Leetcode 14. Longest Common Prefix

Problem

Given an array of strings, find the longest string that is a common prefix shared by all strings in the array. If no common prefix exists, return an empty string.

A prefix is a substring that appears at the beginning of each string. For example, "pre" is a prefix of "prefix" and "prepare", but not of "suppose".

Requirements

1. Return the longest prefix that appears at the start of every string in the input array
2. If there is no common prefix among all strings, return an empty string ""
3. The comparison should be case-sensitive
4. Handle edge cases such as empty arrays or arrays with a single string

Constraints

• 0 ≤ words.length ≤ 200
• 0 ≤ words[i].length ≤ 200
• words[i] consists of only lowercase English letters
• Time complexity should be O(S) where S is the sum of all characters in all strings
• Space complexity should be O(1) excluding the output

Examples

Example 1:

Input: words = ["flower", "flow", "flight"] Output: "fl" Explanation: The prefix "fl" is common to all three words.

Example 2:

Input: words = ["dog", "racecar", "car"] Output: "" Explanation: There is no common prefix among the input strings.

Example 3:

Input: words = ["interstellar", "internet", "interval"] Output: "inter" Explanation: All three words start with "inter".

Example 4:

Input: words = ["single"] Output: "single" Explanation: With only one word, the entire word is the common prefix.

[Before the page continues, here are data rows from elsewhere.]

Definition command (cmd : list Z) (parts : list (list Z)) : C unit :=
  if is_one_of cmd ["help"; "?"] then cmd_help
  else if is_one_of cmd ["mem"; "meminfo"] then cmd_meminfo
  else if is_one_of cmd ["nvme"; "disk"] then cmd_nvme_info
  else if is_one_of cmd ["net"] then cmd_net
  else if is_one_of cmd ["ls"] then cmd_ls (default (str "/") (head parts))
  else if is_one_of cmd ["cat"] then
    match parts with path :: _ => cmd_cat path | [] => println (str "usage: cat <path>") end
  else if is_one_of cmd ["uptime"] then cmd_uptime
  else if is_one_of cmd ["cpu"] then cmd_cpu
  else if is_one_of cmd ["echo"] then println (spaced parts)
  else if is_one_of cmd ["apikey"] then cmd_apikey (concat parts)
  else if is_one_of cmd ["ask"] then with_text parts ["usage: ask <prompt>"] (fun p => cmd_ask p true)
  else if is_one_of cmd ["askp"] then with_text parts ["usage: askp <prompt>  (proxy mode)"] (fun p => cmd_ask p false)
  else if is_one_of cmd ["resolve"] then cmd_resolve (concat parts)
  else if is_one_of cmd ["model"] then cmd_model (spaced parts)
  else if is_one_of cmd ["pin"] then cmd_pin (default (str "show") (head parts)) (concat (tail parts))
  else if is_one_of cmd ["sql"] then with_text parts ["usage: sql <statement>"] cmd_sql
  else if is_one_of cmd ["run"] then
    match parts with
    | path :: _ => cmd_run path
    | [] => println (str "usage: run <path>   (execute a Lua agent from namespace)")
    end
  else if is_one_of cmd ["store"] then
    match parts with
    | path :: code => with_text code ["usage: store <path> <lua code>"] (cmd_store path)
    | [] => println (str "usage: store <path> <lua code>")
    end
  else if is_one_of cmd ["agent"] then
    with_text parts ["usage: agent <prompt>"; "  Starts an agentic loop with tool use (read, write, sql, etc.)"]
      (fun p => cmd_agent p true)
  else if is_one_of cmd ["agentp"] then with_text parts ["usage: agentp <prompt>  (proxy mode)"] (fun p => cmd_agent p false)
  else if is_one_of cmd ["lua"] then cmd_lua_repl
  else if is_one_of cmd ["clear"] then cmd_clear
  else if is_one_of cmd ["panic"] then cmd_panic
  else if is_one_of cmd ["reboot"] then cmd_reboot
  else
    _ ← println (str "unknown command: " ++ cmd);
    println (str "type 'help' for available commands").
Definition dispatch (line : list Z) : C unit :=
  match split_whitespace line with
  | [] => mret tt
  | cmd :: parts => command cmd parts
  end.

(** [shell::run] over the lines the editor returns ([None]: Ctrl-C). *)
Definition PROMPT : list Z := str "heaven% ".
Definition run_line (line : option (list Z)) : C unit :=
  _ ← print PROMPT;
  match line with
  | Some line =>
      let trimmed := Str.trim line in
      if bool_decide (trimmed = []) then mret tt else dispatch trimmed
  | None => println []
  end.
Definition run (lines : list (option (list Z))) : C unit :=
  _ ← println [];
  _ ← println (str "HeavenOS shell ready. Type 'help' for commands.");
  st_for run_line lines.
End commands.

(** ** Properties *)
Section properties.
Context {W : Type} {HE : Sqlite.Engine W} {HS : @Sqlite.EngineSpec W AgentSpec.files HE} {HN : @AgentSpec.Namespace W HE HS}.
Variable f64_text : Json.f64 -> list Z.
Variable turns : nat.
Variable guard : option Z.
Variable m : machine W.

Lemma command_store parts : command f64_text turns guard m (str "store") parts =
  match parts with
  | path :: code => with_text code ["usage: store <path> <lua code>"%string] (cmd_store guard path)
  | [] => println (str "usage: store <path> <lua code>")
  end.
Proof. reflexivity. Qed.
Lemma command_cat parts : command f64_text turns guard m (str "cat") parts =
  match parts with path :: _ => cmd_cat f64_text turns guard m path | [] => println (str "usage: cat <path>") end.
Proof. reflexivity. Qed.
Lemma command_resolve parts : command f64_text turns guard m (str "resolve") parts = cmd_resolve (concat parts).
Proof. reflexivity. Qed.
Lemma command_pin parts : command f64_text turns guard m (str "pin") parts =
  cmd_pin (default (str "show") (head parts)) (concat (tail parts)).
Proof. reflexivity. Qed.

Definition with_database (d : W) (w : shell W) : shell W :=
  mkShell d (API_KEY w) (MODEL w) (API_TARGET_IP w) (PIN_OVERRIDE w) (DNS_CACHE w) (console w).
Definition prints (o : list output) (w : shell W) : shell W :=
  mkShell (database w) (API_KEY w) (MODEL w) (API_TARGET_IP w) (PIN_OVERRIDE w) (DNS_CACHE w) (console w ++ o).
(** The text of some output. *)
Definition shown (o : list output) : list Z := o ≫= (fun x => match x with Text s => s | Inner => [] end).

Lemma on_db_runs {A} (f : st W (list Z) A) w r d : f (database w) = (r, d) ->
  on_db f w = (match r with Ok a => Ok (inl a) | Err e => Ok (inr e) | Panic => Panic end, with_database d w).
Proof. intros Hf. unfold on_db, st_zoom, st_try. rewrite Hf. by destruct r. Qed.
Lemma println_runs s w : println s w = (Ok tt, prints [Text (s ++ [10])] w).
Proof. done. Qed.

Lemma lex_store p c : AgentSpec.lex None (Sqlite.c_text (store_query p c ++ [0])) =
  if AgentSpec.has_nul p || AgentSpec.has_nul c then None
  else Some (AgentSpec.tokens_of (AgentSpec.insert_form p (str "lua") c) (str "))")).
Proof.
  assert (store_query p c = AgentSpec.statement (AgentSpec.insert_form p (str "lua") c) (str "))")) as ->.
  { unfold store_query, AgentSpec.insert_form. cbn [AgentSpec.statement].
    change (str "INSERT OR REPLACE INTO namespace (path, type, content, mtime) VALUES ('")
      with (str "INSERT OR REPLACE INTO namespace (path, type, content, mtime) VALUES (" ++ [39]).
    change (str "', 'lua', '") with (39 :: str ", " ++ 39 :: Agent.sql_escape (str "lua") ++ 39 :: str ", " ++ [39]).
    change (str "', strftime('%s','now'))") with
      (39 :: str ", strftime(" ++ 39 :: Agent.sql_escape (str "%s") ++ 39 :: str "," ++ 39 :: Agent.sql_escape (str "now") ++ 39 :: str "))").
    rewrite <- !app_assoc. cbn [app]. rewrite <- !app_assoc. done. }
  rewrite AgentSpec.lex_statement by (try done; by repeat constructor).
  cbn [existsb snd AgentSpec.insert_form]. by destruct (AgentSpec.has_nul p), (AgentSpec.has_nul c).
Qed.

Hint 1: Finding the Limit Consider what determines the maximum possible length of the common prefix. Can the common prefix be longer than the shortest string in the array?

Hint 2: Character-by-Character Comparison Think about comparing characters at the same position across all strings. What should happen when you find the first mismatch at a particular position?

Hint 3: Early Termination You can stop early if you find any mismatch or reach the end of any string. This avoids unnecessary comparisons.

Full Solution ` def longestCommonPrefix(words): # Handle edge cases if not words: return ""

if len(words) == 1:
    return words[0]

# Find the minimum length among all strings
# The common prefix cannot be longer than the shortest string
min_length = min(len(word) for word in words)

# Compare characters at each position across all strings
for i in range(min_length):
    # Get the character at position i from the first string
    current_char = words[0][i]
    
    # Check if all other strings have the same character at position i
    for word in words[1:]:
        if word[i] != current_char:
            # Found a mismatch, return prefix up to this point
            return words[0][:i]

# If we've checked all positions up to min_length without mismatch,
# the common prefix is the entire shortest string
return words[0][:min_length]

`

Approach:

The solution uses a vertical scanning approach:

1. Handle Edge Cases: First check if the array is empty (return "") or has only one element (return that element).

2. Find Minimum Length: Determine the shortest string length since the common prefix cannot exceed this length.

3. Character-by-Character Comparison: For each position from 0 to the minimum length:

   • Take the character at that position from the first string as reference
   • Compare it with the character at the same position in all other strings
   • If any mismatch is found, return the substring up to (but not including) the current position

4. Complete Match: If all positions up to the minimum length match, the entire shortest string is the common prefix.

Time Complexity: O(S) where S is the sum of all characters in all strings. In the worst case, we compare every character once.

Space Complexity: O(1) for the algorithm itself, not counting the output string. We only use a few variables for tracking position and current character.

Alternative Approach: You could also sort the array and compare only the first and last strings lexicographically, since the common prefix of all strings must be a prefix of both the lexicographically smallest and largest strings. This would have O(S + n log n) time complexity where n is the number of strings.